Collected data entries:
(** * FareShare persistence layer: connection manager and entity schemas

    A shallow embedding of [backend/src/config/db.py],
    [backend/src/models/booking.py] and [backend/src/models/review.py],
    followed by the properties of the specification stated over it. *)

From Stdlib Require Import String Ascii List ZArith Lia Bool Arith.
Import ListNotations.

Local Open Scope string_scope.

(** ** Python [str] operations used by [db.py] *)

Module PyStr.

(** [s.startswith(prefix)] *)
Fixpoint startswith (s prefix : string) {struct prefix} : bool :=
  match prefix with
  | EmptyString => true
  | String p prefix' =>
      match s with
      | EmptyString => false
      | String c s' => Ascii.eqb c p && startswith s' prefix'
      end
  end.

(** [sub in s] *)
Fixpoint contains (sub s : string) : bool :=
  startswith s sub ||
  match s with
  | EmptyString => false
  | String _ s' => contains sub s'
  end.

(** The scan behind [s.replace(old, new)] for a non-empty [old]:
    occurrences are found left to right and do not overlap; [skip] counts
    the characters of the occurrence just replaced that are still to be
    passed over. *)
Fixpoint replace_from (old new : string) (skip : nat) (s : string) : string :=
  match s with
  | EmptyString => EmptyString
  | String c s' =>
      match skip with
      | S k => replace_from old new k s'
      | O =>
          if startswith s old
          then new ++ replace_from old new (String.length old - 1) s'
          else String c (replace_from old new 0 s')
      end
  end.

(** [s.replace(old, new)], [old] non-empty. *)
Definition replace (s old new : string) : string :=
  replace_from old new 0 s.

(** The scan behind [s.split(sep)] for a non-empty [sep]; the result is
    never the empty list. *)
Fixpoint split_from (sep : string) (skip : nat) (s : string) : list string :=
  match s with
  | EmptyString => [EmptyString]
  | String c s' =>
      match skip with
      | S k => split_from sep k s'
      | O =>
          if startswith s sep
          then EmptyString :: split_from sep (String.length sep - 1) s'
          else match split_from sep 0 s' with
               | piece :: rest => String c piece :: rest
               | [] => [String c EmptyString]
               end
      end
  end.

(** [s.split(sep)], [sep] non-empty. *)
Definition split (s sep : string) : list string :=
  split_from sep 0 s.

(** [l[0]] on a list of strings; [None] stands for [IndexError]. *)
Definition item0 (l : list string) : option string :=
  match l with
  | [] => None
  | x :: _ => Some x
  end.

(** Python truthiness of a [str]: the empty string is false. *)
Definition truthy (s : string) : bool :=
  match s with
  | EmptyString => false
  | String _ _ => true
  end.

(** [s[n:]] *)
Fixpoint drop (n : nat) (s : string) : string :=
  match n, s with
  | O, _ => s
  | S _, EmptyString => EmptyString
  | S k, String _ s' => drop k s'
  end.

(** The part of [s] before the first occurrence of [sep] (all of [s] when
    there is none). *)
Fixpoint before_first (sep s : string) : string :=
  match s with
  | EmptyString => EmptyString
  | String c s' =>
      if startswith s sep then EmptyString
      else String c (before_first sep s')
  end.

End PyStr.

(** ** [config/db.py]: the connection manager *)

Module Db.
Import PyStr.

(** *** Exceptions *)

(** The exception classes that matter to the control flow of [db.py]:
    the ones it raises itself, any other class deriving from [Exception],
    and the classes deriving from [BaseException] only
    ([asyncio.CancelledError], [KeyboardInterrupt], [SystemExit],
    [GeneratorExit]). *)
Inductive ExcClass : Type :=
| ValueError
| RuntimeError
| IndexError
| OtherException (name : string)
| OtherBaseException (name : string).

Record PyExc : Type := mkExc { exc_class : ExcClass; exc_args : string }.

(** [isinstance(e, Exception)], the test made by [except Exception:]. *)
Definition isinstance_Exception (e : PyExc) : bool :=
  match exc_class e with
  | OtherBaseException _ => false
  | _ => true
  end.

Inductive result (A : Type) : Type :=
| Returned (a : A)
| Raised (e : PyExc).
Arguments Returned {A} a.
Arguments Raised {A} e.

(** *** Module-level configuration (lines 19-43) *)

(** [os.environ] *)
Definition Environ : Type := list (string * string).

(** [os.getenv(key)] *)
Fixpoint getenv (environ : Environ) (key : string) : option string :=
  match environ with
  | [] => None
  | (k, v) :: rest => if String.eqb k key then Some v else getenv rest key
  end.

(** [if DATABASE_URL.startswith("postgresql://"): ... else: ...] *)
Definition rewrite_scheme (DATABASE_URL : string) : string :=
  if startswith DATABASE_URL "postgresql://"
  then replace DATABASE_URL "postgresql://" "postgresql+asyncpg://"
  else DATABASE_URL.

(** [url.split(marker)[0]] *)
Definition split_head (url marker : string) : result string :=
  match item0 (split url marker) with
  | Some piece => Returned piece
  | None => Raised (mkExc IndexError "list index out of range")
  end.

(** [if "render.com" in ASYNC_DATABASE_URL: ...] (lines 36-41) *)
Definition strip_sslmode (ASYNC_DATABASE_URL : string) : result string :=
  if contains "render.com" ASYNC_DATABASE_URL then
    if contains "?sslmode=" ASYNC_DATABASE_URL then
      split_head ASYNC_DATABASE_URL "?sslmode="
    else if contains "&sslmode=" ASYNC_DATABASE_URL then
      split_head ASYNC_DATABASE_URL "&sslmode="
    else Returned ASYNC_DATABASE_URL
  else Returned ASYNC_DATABASE_URL.

(** *** Engine, session factory and the module's globals *)

(** An [AsyncEngine] object: the arguments it was created with and the
    number of [dispose()] calls it has received. *)
Record AsyncEngine : Type := mkEngine {
  engine_url : string;
  echo : bool;
  pool_size : Z;
  max_overflow : Z;
  pool_pre_ping : bool;
  pool_recycle : Z;
  connect_args : list (string * bool);
  dispose_calls : nat
}.

(** An [async_sessionmaker]: it refers to its engine by address. *)
Record async_sessionmaker : Type := mkSessionmaker {
  bind : nat;
  class_ : string;
  expire_on_commit : bool
}.

(** The module after import: its globals, and the engine objects created so
    far ([heap], addressed by position), which [async_engine] and the
    factory's [bind] share. *)
Record ModuleState : Type := mkModule {
  DATABASE_URL : string;
  ASYNC_DATABASE_URL : string;
  async_engine : option nat;
  async_session_factory : option async_sessionmaker;
  Base_toJson : bool;
  heap : list AsyncEngine
}.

§ Task
Copy out the lines above word for word, stopping after the line containing "Local Open Scope string_scope.".

§ Answer to this task
(** * FareShare persistence layer: connection manager and entity schemas

    A shallow embedding of [backend/src/config/db.py],
    [backend/src/models/booking.py] and [backend/src/models/review.py],
    followed by the properties of the specification stated over it. *)

From Stdlib Require Import String Ascii List ZArith Lia Bool Arith.
Import ListNotations.

Local Open Scope string_scope.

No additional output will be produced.